Whether commercialisation or class was the cause of their spread, impassioned pleas to clean up the holiday became more widespread in the later-19th century and today very few Valentine’s Day cards convey such a mean spirit. But perhaps a modern-day equivalent for cruel and anonymous jibes would be the social media troll.



Who Is Cupid?

Cupid is often portrayed on Valentine’s Day cards as a naked cherub launching arrows of love at unsuspecting lovers. But the Roman God Cupid has his roots in Greek mythology as the Greek god of love, Eros. Accounts of his birth vary. Some say he is the son of Nyx and Erebus, while others of Aphrodite and Ares. Still others suggest he is the son of Iris and Zephyrus or even Aphrodite and Zeus (who would have been both his father and grandfather).


According to the Greek Archaic poets, Eros was a handsome immortal who played with the emotions of Gods and men, using golden arrows to incite love and leaden ones to sow aversion. It wasn’t until the Hellenistic period that he began to be portrayed as the mischievous, chubby child he became on Valentine’s Day cards.



And Finally...

You can celebrate Valentine’s Day several times a year.

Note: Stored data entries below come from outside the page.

(** Valid entries that match are translations of the page. *)
Lemma find_spec t a v :
  tlb_ok t a -> 0 <= v < MIPS_KSEG0 ->
  match List.find (matches v) t with
  | None => page v ∉ vpns t
  | Some e => page v ∈ vpns t /\ exists b p, a = Some b /\
      translate b (page v) = Some p /\ e.2 = tlb_entry p
  end.
Proof.
  intros (_ & Hall & _) Hv. unfold MIPS_KSEG0 in Hv. rewrite Forall_forall in Hall.
  destruct (List.find (matches v) t) as [e|] eqn:Hf.
  - apply List.find_some in Hf as [He Hm]. rewrite <- list_elem_of_In in He.
    unfold matches in Hm. apply andb_true_iff in Hm as [Hval Hpg%Z.eqb_eq].
    pose proof (Hall e He) as Hok. unfold entry_ok in Hok. rewrite Hval in Hok.
    destruct Hok as (b & p & -> & Hr & Hal & Htr & He2). unfold MIPS_KSEG0 in Hr.
    rewrite land_aligned, land_frame in Hpg by (done || lia). split.
    + rewrite <- Hpg. apply list_elem_of_fmap_2. by apply list_elem_of_filter.
    + exists b, p. by rewrite <- Hpg.
  - intros (e & Epg & [Hval He]%list_elem_of_filter)%list_elem_of_fmap.
    pose proof (Hall e He) as Hok. unfold entry_ok in Hok. rewrite Hval in Hok.
    destruct Hok as (b & p & -> & Hr & Hal & _). unfold MIPS_KSEG0 in Hr.
    rewrite list_elem_of_In in He. apply (List.find_none _ _ Hf) in He.
    unfold matches in He. rewrite Hval in He. cbn [andb] in He. apply Z.eqb_neq in He. apply He.
    rewrite land_aligned, land_frame by (done || lia). lia.
Qed.

Section access.
Context (a : addrspace) (s : vmstate) (ft v : Z).
Context (Hs : mach_ok s) (Ha : as_ok a (firstpaddr (vm_ram s))).
Context (Hft : is_fault ft) (Hv : 0 <= v < MIPS_KSEG0).

Lemma first_limit : firstpaddr (vm_ram s) <= 508 * 1024 * 1024.
Proof using Hs. clear Ha. destruct Hs as [(? & ? & ? & ?) _]. lia. Qed.

Lemma tlb_lookup_spec t :
  tlb_ok t (Some a) ->
  if decide (page v ∈ vpns t)
  then exists p, translate a v = Some p /\ tlb_lookup t ft v = Hit p
  else tlb_lookup t ft v = Miss.
Proof using Hs Ha Hv.
  intros Ht. pose proof (find_spec t (Some a) v Ht Hv) as Hf. unfold tlb_lookup.
  destruct (List.find (matches v) t) as [e|].
  - destruct Hf as [Hin (b & p & [= <-] & Htr & ->)]. rewrite decide_True by done.
    destruct (translate_page a _ Ha first_limit v p ltac:(lia) Htr) as (Hpa & Hpr & ->).
    eexists. split; [done|]. rewrite tlb_entry_dirty, andb_false_r.
    rewrite tlb_entry_frame by (done || lia). done.
  - by rewrite decide_False.
Qed.

Lemma user_access_spec :
  tlb_ok (tlb s) (Some a) ->
  if decide (page v ∈ vpns (tlb s))
  then exists p, translate a v = Some p /\ user_access ft v (Some a) s = Done (Ok p, s)
  else match translate a v with
       | Some p =>
           if decide (length (vpns (tlb s)) < NUM_TLB)%nat
           then exists t, user_access ft v (Some a) s = Done (Ok p, with_tlb t s) /\
                  tlb_ok t (Some a) /\ vpns t ≡ₚ page v :: vpns (tlb s)
           else user_access ft v (Some a) s = Done (Err EFAULT, s)
       | None => user_access ft v (Some a) s = Done (Err EFAULT, s)
       end.
Proof using Hs Ha Hft Hv.
  intros Ht. pose proof (tlb_lookup_spec _ Ht) as Hl. unfold user_access.
  cbv [mgets mbind M_bind mret M_ret]. case_decide as Hin.
  { destruct Hl as (p & ? & ->). by exists p. }
  rewrite Hl. pose proof (vpns_miss _ _ (page v) Ht) as Hmiss.
  destruct (vm_fault_spec a _ ft v s Ha first_limit Hft Hv Ht) as (e & t & -> & Ht' & Hok & Herr).
  { apply Hmiss; [|done]. unfold MIPS_KSEG0, PAGE_SIZE in *. dlia. }
  assert (Hsame : with_tlb (tlb s) s = s) by by destruct s.
  pose proof Ht as (Hlen & _). destruct (Z.eqb_spec e 0) as [->|He]; cbn [negb].
  - destruct (Hok eq_refl) as (j & x & y & p & Hj & Hy & -> & Hx & Htr & Hmap).
    rewrite Htr. pose proof (vpns_not_full _ _ _ Hj Hy) as Hlt. rewrite Hlen in Hlt.
    rewrite decide_True by done. destruct Hmap as (Hxv & _ & _).
    pose proof (vpns_insert _ _ x _ Hj Hy Hxv) as Hvp. rewrite Hx in Hvp.
    pose proof (tlb_lookup_spec _ Ht') as Hl'.
    rewrite decide_True in Hl' by (rewrite Hvp; apply list_elem_of_here). destruct Hl' as (p' & Htr' & Hl').
    rewrite Htr in Htr'. injection Htr' as <-. cbn [with_tlb tlb]. rewrite Hl'. eexists. by split_and!.
  - destruct (Herr He) as (-> & -> & Hcase). rewrite Hsame.
    destruct (translate a v) as [p|] eqn:Etr; [|done]. destruct Hcase as [?|Hfull]; [done|].
    apply vpns_full in Hfull. rewrite decide_False by lia. done.
Qed.
End access.

Lemma user_access_none ft v s :
  is_fault ft -> 0 <= v < MIPS_KSEG0 -> tlb_ok (tlb s) None ->
  user_access ft v None s = Done (Err EFAULT, s).
Proof.
  intros Hft Hv Ht. pose proof (find_spec _ _ v Ht Hv) as Hf. unfold user_access.
  cbv [mgets mbind M_bind mret M_ret]. unfold tlb_lookup.
  destruct (List.find _ _) as [e|]; [by destruct Hf as (_ & b & p & ? & _)|].
  unfold vm_fault. by destruct Hft as [->| ->].
Qed.

(** ** The relation *)
Definition holds (s : vmstate) (a : addrspace) (p : proc) : Prop :=
  as_npages1 a = pn1 p /\ as_npages2 a = pn2 p /\ forall v, translate a v ≫= phys s = pm p v.
Definition as_inj (a : addrspace) : Prop :=
  forall v v' q, translate a v = Some q -> translate a v' = Some q -> v = v'.
Record rel (c : sys) (A : spec) : Prop := {
  r_mach : mach_ok (vm c);
  r_free : free_pages (vm c) = afree A;
  r_cur : cur c = acur A;
  r_named : forall i, cur c = Some i -> (i < length (spaces c))%nat;
  r_tlb : tlb_ok (tlb (vm c)) (cur_as c);
  r_touched : vpns (tlb (vm c)) ≡ₚ touched A;
  r_spaces : Forall2 (holds (vm c)) (spaces c) (procs A);
  r_ok : Forall (fun a => as_ok a (firstpaddr (vm_ram (vm c))) /\ as_inj a) (spaces c);
  r_disjoint : forall i j a b q, spaces c !! i = Some a -> spaces c !! j = Some b -> i <> j ->
    own a q = true -> own b q = true -> False;
}.

(** Memory below [f] is that of before. *)
Definition low_kept (f : Z) (s s' : vmstate) : Prop := forall q, q < f -> phys s' q = phys s q.

Lemma holds_low f s s' a p :
  low_kept f s s' -> as_ok a f -> holds s a p -> holds s' a p.
Proof.
  intros Hlow Ha (? & ? & Hp). split_and!; [done..|]. intros v. rewrite <- Hp.
  destruct (translate a v) as [q|] eqn:Eq; [|done]. cbn. apply Hlow. by eapply translate_below.
Qed.

Lemma rel_grown c A s' :
  rel c A -> grown (vm c) s' -> low_kept (firstpaddr (vm_ram (vm c))) (vm c) s' ->
  rel (with_vm c s') (Spec (procs A) (acur A) (touched A) (free_pages s')).
Proof.
  intros [Hm Hf Hc Hn Ht Hto Hsp Hok Hd] (Hm' & Etlb & El & Hle) Hlow.
  split; cbn [with_vm vm spaces cur procs acur touched afree]; try done.
  - by rewrite Etlb.
  - by rewrite Etlb.
  - apply Forall2_same_length_lookup_2; [by eapply Forall2_length|].
    intros i a p Ea Ep. apply (holds_low (firstpaddr (vm_ram (vm c))) (vm c)); [done| |].
    + by destruct (Forall_lookup_1 _ _ _ _ Hok Ea).
    + by eapply Forall2_lookup_lr.
  - eapply Forall_impl; [exact Hok|]. intros a [Ha ?]. split; [|done]. by eapply as_ok_mono.
Qed.

Lemma rel_push c A s' a p f :
  rel c A -> grown (vm c) s' -> low_kept f (vm c) s' -> f = firstpaddr (vm_ram (vm c)) ->
  as_ok (loaded a f) (firstpaddr (vm_ram s')) -> holds s' (loaded a f) p ->
  rel (Sys s' (spaces c ++ [loaded a f]) (cur c))
    (Spec (procs A ++ [p]) (acur A) (touched A) (free_pages s')).
Proof.
  intros Hr Hg Hlow -> Ha Hp. set (f := firstpaddr (vm_ram (vm c))) in *.
  pose proof Ha as [(_ & _ & Hn1 & _) (_ & _ & Hn2 & _) _ _ _]. cbn [loaded as_npages1 as_npages2] in *.
  assert (Hold : forall i b q, spaces c !! i = Some b -> own b q = true ->
    own (loaded a f) q = true -> False).
  { intros i b q Hb Hq. rewrite own_loaded by lia. unfold in_region.
    intros [Hge%Z.leb_le _]%andb_true_iff.
    destruct (Forall_lookup_1 _ _ _ _ (r_ok _ _ Hr) Hb) as [Hbok _].
    assert (q < f) by (by eapply own_below). lia. }
  destruct (rel_grown c A s' Hr Hg Hlow) as [Hm Hf Hc Hn Ht Hto Hsp Hok Hd].
  cbn [with_vm vm spaces cur procs acur touched afree] in *.
  split; cbn [vm spaces cur procs acur touched afree]; try done.
  - intros i Hi. rewrite length_app. pose proof (Hn i Hi). lia.
  - unfold cur_as in *. cbn [with_vm spaces cur] in *. destruct (cur c) as [i|] eqn:Ec; [|done].
    cbn [mbind option_bind] in *. by rewrite lookup_app_l by (by apply Hn).
  - apply Forall2_app; [done|]. by constructor.
  - apply Forall_app. split; [done|]. constructor; [|done]. split; [done|].
    intros v v' q. by apply loaded_inj; lia.
  - intros i j b1 b2 q. rewrite !lookup_app_Some, !list_lookup_singleton_Some.
    intros [H1|(? & ? & <-)] [H2|(? & ? & <-)] Hne Hq1 Hq2.
    + exact (Hd _ _ _ _ _ H1 H2 Hne Hq1 Hq2).
    + exact (Hold _ _ _ H1 Hq1 Hq2).
    + exact (Hold _ _ _ H2 Hq2 Hq1).
    + apply Hne. lia.
Qed.

(** What loading a process [p] gives. *)
Definition load_post (s : vmstate) (alloc_ok : bool) (p : proc) (r : result addrspace)
    (s' : vmstate) : Prop :=
  let f := firstpaddr (vm_ram s) in
  grown s s' /\ low_kept f s s' /\
  (is_ok r, free_pages s')
  = (if alloc_ok then grab3 (pn1 p) (pn2 p) DUMBVM_STACKPAGES (free_pages s)
     else (false, free_pages s)) /\
  match r with
  | Err e => e = ENOMEM
  | Ok new => exists a, new = loaded a f /\ as_ok new (firstpaddr (vm_ram s')) /\ holds s' new p
  end.
(* ===== verification/Sched.v ===== *)
(** The run queues (kern/thread/thread.c)

    The reshuffling of a run queue by [schedule], the balancing of the queues
    by [thread_consider_migration], the wakeups, and the inter-processor
    interrupts, on the linked lists of ThreadList.v.  Each function runs as a
    whole: the locks of the run queues are not part of this model.  [random]
    is an argument of the functions that call it. *)
From S2P Require Import Prelude Bitmap ThreadList.
Import ThreadList.

(** ** State *)

(** Addresses of the lists: the run queue of a CPU, the threads of a wait
    channel, and the local list of a function. *)
Definition rq (i : nat) : Z := 3 * Z.of_nat i.
Definition wc_threads (w : Z) : Z := 3 * w + 1.
Definition local_list : Z := 2.

Definition IPI_PANIC : Z := 0.
Definition IPI_OFFLINE : Z := 1.
Definition IPI_UNIDLE : Z := 2.
Definition IPI_TLBSHOOTDOWN : Z := 3.
Definition TLBSHOOTDOWN_MAX : Z := 16.
Definition TLBSHOOTDOWN_ALL : Z := -1.

(** [struct cpu]; a mapping of the shootdown queue is a number. *)
Record cpu := Cpu {
  c_curthread : Z;
  c_isidle : bool;
  c_ipi_pending : Z;
  c_shootdown : list Z;
  c_numshootdown : Z;
}.
Record kst := Kst {
  tls : tlstate;
  cpus : list cpu;
  t_cpu : gmap Z nat;
  priority : Z -> Z;
  switch_fl : Z;
}.
Definition with_tls x s := Kst x (cpus s) (t_cpu s) (priority s) (switch_fl s).
Definition with_cpus x s := Kst (tls s) x (t_cpu s) (priority s) (switch_fl s).
Definition with_t_cpu x s := Kst (tls s) (cpus s) x (priority s) (switch_fl s).
Definition with_switch_fl x s := Kst (tls s) (cpus s) (t_cpu s) (priority s) x.

Definition on_tl {A} (x : M tlstate A) : M kst A := fun s =>
  match x (tls s) with
  | Done (a, t) => Done (a, with_tls t s)
  | Stop f => Stop f
  end.
Definition get_cpu (i : nat) : M kst cpu := c ← mgets (fun s => cpus s !! i); deref c.
Definition put_cpu (i : nat) (c : cpu) : M kst unit :=
  mmodify (fun s => with_cpus (<[i := c]> (cpus s)) s).

(** [a->tln_next->tln_self], which the code uses as a thread. *)
Definition next_self (a : nodeaddr) : M tlstate Z :=
  n ← node a;
  b ← deref (tln_next n);
  n' ← node b;
  deref (tln_self n').

(** ** Inter-processor interrupts *)
Definition ipi_send (target : nat) (code : Z) : M kst unit :=
  kassert ((code >=? 0) && (code <? 32)) ≫= fun _ =>
  c ← get_cpu target;
  put_cpu target (Cpu (c_curthread c) (c_isidle c)
    (Z.lor (c_ipi_pending c) (Z.shiftl 1 code)) (c_shootdown c) (c_numshootdown c)).
Fixpoint ipi_broadcast_loop (k : nat) (i me : nat) (code : Z) : M kst unit :=
  match k with
  | O => mret tt
  | S k' =>
      (if bool_decide (i = me) then mret tt else ipi_send i code) ≫= fun _ =>
      ipi_broadcast_loop k' (S i) me code
  end.
Definition ipi_broadcast (me : nat) (code : Z) : M kst unit :=
  n ← mgets (fun s => length (cpus s)); ipi_broadcast_loop n 0 me code.

(** [c_shootdown[n] = *mapping] on an array of 16 mappings *)
Definition put_shootdown (l : list Z) (n mapping : Z) : outcome (list Z) :=
  if (0 <=? n) && (n <? TLBSHOOTDOWN_MAX) then Done (<[Z.to_nat n := mapping]> l)
  else Stop BadAccess.
Definition ipi_tlbshootdown (target : nat) (mapping : Z) : M kst unit :=
  c ← get_cpu target;
  let n := c_numshootdown c in
  '(l, n) ← mlift (if n =? TLBSHOOTDOWN_MAX then Done (c_shootdown c, TLBSHOOTDOWN_ALL)
                   else l ← put_shootdown (c_shootdown c) n mapping; Done (l, n + 1));
  put_cpu target (Cpu (c_curthread c) (c_isidle c)
    (Z.lor (c_ipi_pending c) (Z.shiftl 1 IPI_TLBSHOOTDOWN)) l n).

(** The handler: what it asks of the machine, in order. *)
Inductive ipi_action := Halt | ShootdownAll | Shootdown (mapping : Z).
Definition bit_set (bits i : Z) : bool := negb (Z.land bits (Z.shiftl 1 i) =? 0).
Definition interprocessor_interrupt (me : nat) : M kst (list ipi_action) :=
  c ← get_cpu me;
  let bits := c_ipi_pending c in
  if bit_set bits IPI_PANIC || bit_set bits IPI_OFFLINE then mret [Halt]
  else
    let shot := bit_set bits IPI_TLBSHOOTDOWN in
    let acts :=
      if shot then
        if c_numshootdown c =? TLBSHOOTDOWN_ALL then [ShootdownAll]
        else Shootdown <$> take (Z.to_nat (c_numshootdown c)) (c_shootdown c)
      else [] in
    put_cpu me (Cpu (c_curthread c) (c_isidle c) 0 (c_shootdown c)
      (if shot then 0 else c_numshootdown c)) ≫= fun _ =>
    mret acts.

(** ** Wakeups *)
Definition thread_make_runnable (target : Z) : M kst unit :=
  o ← mgets (fun s => t_cpu s !! target);
  targetcpu ← deref o;
  c ← get_cpu targetcpu;
  on_tl (threadlist_addtail (rq targetcpu) target) ≫= fun _ =>
  if c_isidle c then ipi_send targetcpu IPI_UNIDLE else mret tt.
Definition wchan_wakeone (w : Z) : M kst unit :=
  target ← on_tl (threadlist_remhead (wc_threads w));
  match target with
  | None => mret tt
  | Some t => thread_make_runnable t
  end.
(** The two loops, each bounded by the number of threads. *)
Fixpoint grab_all (fuel : nat) (w l : Z) : M kst unit :=
  match fuel with
  | O => mstop NoFuel
  | S f =>
      target ← on_tl (threadlist_remhead (wc_threads w));
      match target with
      | None => mret tt
      | Some t => on_tl (threadlist_addtail l t) ≫= fun _ => grab_all f w l
      end
  end.
Fixpoint wake_list (fuel : nat) (l : Z) : M kst unit :=
  match fuel with
  | O => mstop NoFuel
  | S f =>
      target ← on_tl (threadlist_remhead l);
      match target with
      | None => mret tt
      | Some t => thread_make_runnable t ≫= fun _ => wake_list f l
      end
  end.
Definition wchan_wakeall (w : Z) : M kst unit :=
  on_tl (threadlist_init local_list) ≫= fun _ =>
  n ← on_tl (get_count (wc_threads w));
  grab_all (S (Z.to_nat n)) w local_list ≫= fun _ =>
  wake_list (S (Z.to_nat n)) local_list ≫= fun _ =>
  on_tl (threadlist_cleanup local_list).

(** ** The scheduler *)
Fixpoint walk (k : nat) (t_thr : Z) : M tlstate Z :=
  match k with
  | O => mret t_thr
  | S k' => t ← next_self (ThrNode t_thr); walk k' t
  end.
(** The loop over a queue for the thread of the lowest [priority], from
    [t_thr1] on; it ends at the last thread, whose number is the count. *)
Fixpoint find_low (fuel : nat) (l i t_thr1 temp_thread : Z) : M kst Z :=
  match fuel with
  | O => mstop NoFuel
  | S f =>
      n ← on_tl (node (ThrNode t_thr1));
      match tln_next n with
      | None => mret temp_thread
      | Some _ =>
          let i := i + 1 in
          prio ← mgets priority;
          let temp_thread := if prio t_thr1 <? prio temp_thread then t_thr1 else temp_thread in
          c ← on_tl (get_count l);
          if i =? c then mret temp_thread
          else
            t_thr1 ← on_tl (next_self (ThrNode t_thr1));
            find_low f l i t_thr1 temp_thread
      end
  end.
Definition lowest (l : Z) : M kst Z :=
  temp_thread ← on_tl (next_self (HeadNode l));
  t_thr1 ← on_tl (next_self (HeadNode l));
  c ← on_tl (get_count l);
  find_low (Z.to_nat c) l 0 t_thr1 temp_thread.

(** [random] is what [random()] returns. *)
Definition schedule (me : nat) (random : Z) : M kst unit :=
  fl ← mgets switch_fl;
  e ← on_tl (threadlist_isempty (rq me));
  if fl =? 0 then
    if negb e then
      c ← on_tl (get_count (rq me));
      let ran := random mod c in
      t_thr ← on_tl (next_self (HeadNode (rq me)));
      t_thr ← on_tl (walk (Z.to_nat ran) t_thr);
      on_tl (threadlist_remove (rq me) t_thr) ≫= fun _ =>
      on_tl (threadlist_addhead (rq me) t_thr) ≫= fun _ =>
      mmodify (with_switch_fl 1)
    else mret tt
  else
    if negb e then
      temp_thread ← lowest (rq me);
      on_tl (threadlist_remove (rq me) temp_thread) ≫= fun _ =>
      on_tl (threadlist_addhead (rq me) temp_thread) ≫= fun _ =>
      mmodify (with_switch_fl 0)
    else mret tt.

(** ** Migration *)

(** [for (i=0; i<numcpus; i++)]: this CPU's count and the sum. *)
Fixpoint count_loop (k : nat) (i me : nat) (my_count total_count : Z) : M kst (Z * Z) :=
  match k with
  | O => mret (my_count, total_count)
  | S k' =>
      c ← on_tl (get_count (rq i));
      count_loop k' (S i) me (if bool_decide (i = me) then c else my_count)
        (u32 (total_count + c))
  end.
Fixpoint pick_victims (k : nat) (me : nat) (victims : Z) : M kst unit :=
  match k with
  | O => mret tt
  | S k' =>
      temp_thread ← lowest (rq me);
      on_tl (threadlist_remove (rq me) temp_thread) ≫= fun _ =>
      on_tl (threadlist_addhead victims temp_thread) ≫= fun _ =>
      pick_victims k' me victims
  end.
(** [while (c->c_runqueue.tl_count < one_share && to_send > 0)]; [to_send]
    falls by one in every round.  The result is [to_send]. *)
Fixpoint fill_cpu (fuel : nat) (i : nat) (curthread one_share victims to_send : Z) : M kst Z :=
  n ← on_tl (get_count (rq i));
  if (n <? one_share) && (to_send >? 0) then
    match fuel with
    | O => mstop NoFuel
    | S f =>
        o ← on_tl (threadlist_remhead victims);
        if bool_decide (o = Some curthread) then
          on_tl (threadlist_addtail victims curthread) ≫= fun _ =>
          fill_cpu f i curthread one_share victims (to_send - 1)
        else
          t ← deref o;
          mmodify (fun s => with_t_cpu (<[t := i]> (t_cpu s)) s) ≫= fun _ =>
          on_tl (threadlist_addtail (rq i) t) ≫= fun _ =>
          c ← get_cpu i;
          (if c_isidle c then ipi_send i IPI_UNIDLE else mret tt) ≫= fun _ =>
          fill_cpu f i curthread one_share victims (to_send - 1)
    end
  else mret to_send.
Fixpoint send_loop (k : nat) (i me : nat) (curthread one_share victims to_send : Z) : M kst unit :=
  match k with
  | O => mret tt
  | S k' =>
      if to_send >? 0 then
        if bool_decide (i = me) then
          send_loop k' (S i) me curthread one_share victims to_send
        else
          to_send ← fill_cpu (Z.to_nat to_send) i curthread one_share victims to_send;
          send_loop k' (S i) me curthread one_share victims to_send
      else mret tt
  end.
Fixpoint put_back (fuel : nat) (me : nat) (victims : Z) : M kst unit :=
  match fuel with
  | O => mstop NoFuel
  | S f =>
      o ← on_tl (threadlist_remhead victims);
      match o with
      | None => mret tt
      | Some t => on_tl (threadlist_addtail (rq me) t) ≫= fun _ => put_back f me victims
      end
  end.
Definition thread_consider_migration (me : nat) : M kst unit :=
  numcpus ← mgets (fun s => length (cpus s));
  c ← get_cpu me;
  '(my_count, total_count) ← count_loop numcpus 0 me 0 0;
  let one_share := Bitmap.DIVROUNDUP total_count (Z.of_nat numcpus) in
  if my_count <? one_share then mret tt
  else
    let to_send := u32 (my_count - one_share) in
    on_tl (threadlist_init local_list) ≫= fun _ =>
    pick_victims (Z.to_nat to_send) me local_list ≫= fun _ =>
    send_loop numcpus 0 me (c_curthread c) one_share local_list to_send ≫= fun _ =>
    e ← on_tl (threadlist_isempty local_list);
    (if negb e then
       n ← on_tl (get_count local_list);
       put_back (S (Z.to_nat n)) me local_list
     else mret tt) ≫= fun _ =>
    e ← on_tl (threadlist_isempty local_list);
    kassert e ≫= fun _ =>
    on_tl (threadlist_cleanup local_list).

(** ** Lists in the state of the scheduler *)
Section lists.
Context (s : kst) (m : absstate) (W : world (tls s) m).

Lemma on_list_not_free l ts t : lists m !! l = Some ts -> t ∈ ts -> t ∉ free m.
Proof using W.
intros Hl Ht Hf. pose proof (rep_not_off _ _ _ _ (w_rep _ _ W _ _ Hl) (w_free _ _ W _ Hf)). done.
Qed.
Lemma count_run l ts : lists m !! l = Some ts ->
on_tl (get_count l) s = Done (Z.of_nat (length ts), s).
Proof using W.
intros Hl. unfold on_tl, get_count. rewrite (rep_count _ _ _ (w_rep _ _ W _ _ Hl)).
by destruct s.
Qed.
Lemma isempty_run l ts : lists m !! l = Some ts ->
on_tl (threadlist_isempty l) s = Done (bool_decide (ts = []), s).
Proof using W.
intros Hl. unfold on_tl, threadlist_isempty, get_count. mrun.
rewrite (rep_count _ _ _ (w_rep _ _ W _ _ Hl)). destruct ts; by destruct s.
Qed.
Lemma addhead_run l ts t : lists m !! l = Some ts -> t ∈ free m ->
Z.of_nat (length ts) + 1 < 2 ^ 32 ->
exists x, on_tl (threadlist_addhead l t) s = Done (tt, with_tls x s) /\
  world x (mkAbs (<[l := t :: ts]> (lists m)) (free m ∖ {[t]})).
Proof using W.
intros Hl Ht Hlen. destruct (insert_sim (tls s) m l [] ts t W Hl Ht Hlen) as [(x & R & Wx) _].
exists x. unfold on_tl. split; [|done]. change (before l []) with (HeadNode l) in R. unfold threadlist_addhead. by rewrite R.
Qed.
Lemma addtail_run l ts t : lists m !! l = Some ts -> t ∈ free m ->
Z.of_nat (length ts) + 1 < 2 ^ 32 ->
exists x, on_tl (threadlist_addtail l t) s = Done (tt, with_tls x s) /\
  world x (mkAbs (<[l := ts ++ [t]]> (lists m)) (free m ∖ {[t]})).
Proof using W.
intros Hl Ht Hlen. rewrite <- (app_nil_r ts) in Hl, Hlen.
destruct (insert_sim (tls s) m l ts [] t W Hl Ht Hlen) as [_ (x & R & Wx)].
exists x. unfold on_tl. split; [|done]. change (after l []) with (TailNode l) in R.
rewrite app_nil_r in *. unfold threadlist_addtail. by rewrite R.
Qed.
Lemma remove_run l ts1 t ts2 : lists m !! l = Some (ts1 ++ t :: ts2) ->
Z.of_nat (length (ts1 ++ t :: ts2)) < 2 ^ 32 ->
exists x, on_tl (threadlist_remove l t) s = Done (tt, with_tls x s) /\
  world x (mkAbs (<[l := ts1 ++ ts2]> (lists m)) (free m ∪ {[t]})).
Proof using W.
intros Hl Hlen. destruct (remove_sim (tls s) m l ts1 t ts2 W Hl Hlen) as (x & R & Wx).
exists x. unfold on_tl. split; [|done]. unfold threadlist_remove. by rewrite R.
Qed.
Lemma remhead_run l t ts : lists m !! l = Some (t :: ts) ->
Z.of_nat (length (t :: ts)) < 2 ^ 32 ->
exists x, on_tl (threadlist_remhead l) s = Done (Some t, with_tls x s) /\
  world x (mkAbs (<[l := ts]> (lists m)) (free m ∪ {[t]})).
Proof using W.
intros Hl Hlen. destruct (remove_step (tls s) m l [] t ts (RemHead l) (Some t) W Hl Hlen)
  as (x & R & Wx); [done|]. cbn [conc] in R. exists x. unfold on_tl. by rewrite R.
Qed.
Lemma remhead_empty l : lists m !! l = Some [] -> on_tl (threadlist_remhead l) s = Done (None, s).
Proof using W.
intros Hl. pose proof (empty_step (tls s) m l (RemHead l) W Hl (or_introl eq_refl)) as R.
cbn [conc] in R. unfold on_tl. rewrite R. by destruct s.
Qed.
Lemma init_run l : lists m !! l = None ->
exists x, on_tl (threadlist_init l) s = Done (tt, with_tls x s) /\
  world x (mkAbs (<[l := []]> (lists m)) (free m)).
Proof using W.
intros Hl. destruct (world_init_list (tls s) m l W Hl) as (x & R & Wx). exists x.
unfold on_tl. by rewrite R.
Qed.
Lemma next_head_run l t ts : lists m !! l = Some (t :: ts) ->
on_tl (next_self (HeadNode l)) s = Done (t, s).
Proof using W.
intros Hl. pose proof (w_rep _ _ W _ _ Hl) as Hr.
destruct (rep_neighbours _ _ [] (t :: ts) Hr) as (q1 & q2 & Hb & Ha & _).
cbn [before after last self_of] in Hb, Ha. unfold on_tl, next_self, node. mrun.
rewrite Hb. cbn [tln_next]. rewrite Ha. by destruct s.
Qed.
Lemma next_thread_run l ts1 t u ts2 : lists m !! l = Some (ts1 ++ t :: u :: ts2) ->
next_self (ThrNode t) (tls s) = Done (u, tls s).
Proof using W.
intros Hl. pose proof (w_rep _ _ W _ _ Hl) as Hr.
pose proof (rep_on_list _ _ _ _ _ Hr) as Ht. cbn [after] in Ht.
rewrite (cons_middle t) in Hr. rewrite app_assoc in Hr.
pose proof (rep_on_list _ _ _ _ _ Hr) as Hu. unfold next_self, node. mrun.
rewrite Ht. cbn [tln_next]. by rewrite Hu.
Qed.
End lists.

Because of the abundance of St. Valentines on the Roman Catholic roster, you can choose to celebrate the saint multiple times each year. Besides 14th February, you might decide to celebrate St. Valentine of Viterbo on 3rd November. Or maybe you want to get a jump on the traditional Valentine celebration and celebrate St. Valentine of Raetia on 7th January. Women might choose to honour the only female St. Valentine (Valentina), a virgin martyred in Palestine on 25th July, AD 308. The Eastern Orthodox Church officially celebrates St. Valentine twice, once as an elder of the church on 6th July and once as a martyr on 30th July.



So there you have it - everything I've been able to find out about Valentine's Day, why and how we have celebrated it over the years and who Valentine was. Wishing you a fabulous time if you are celebrating with your loved one today. Happy Valentine's Day!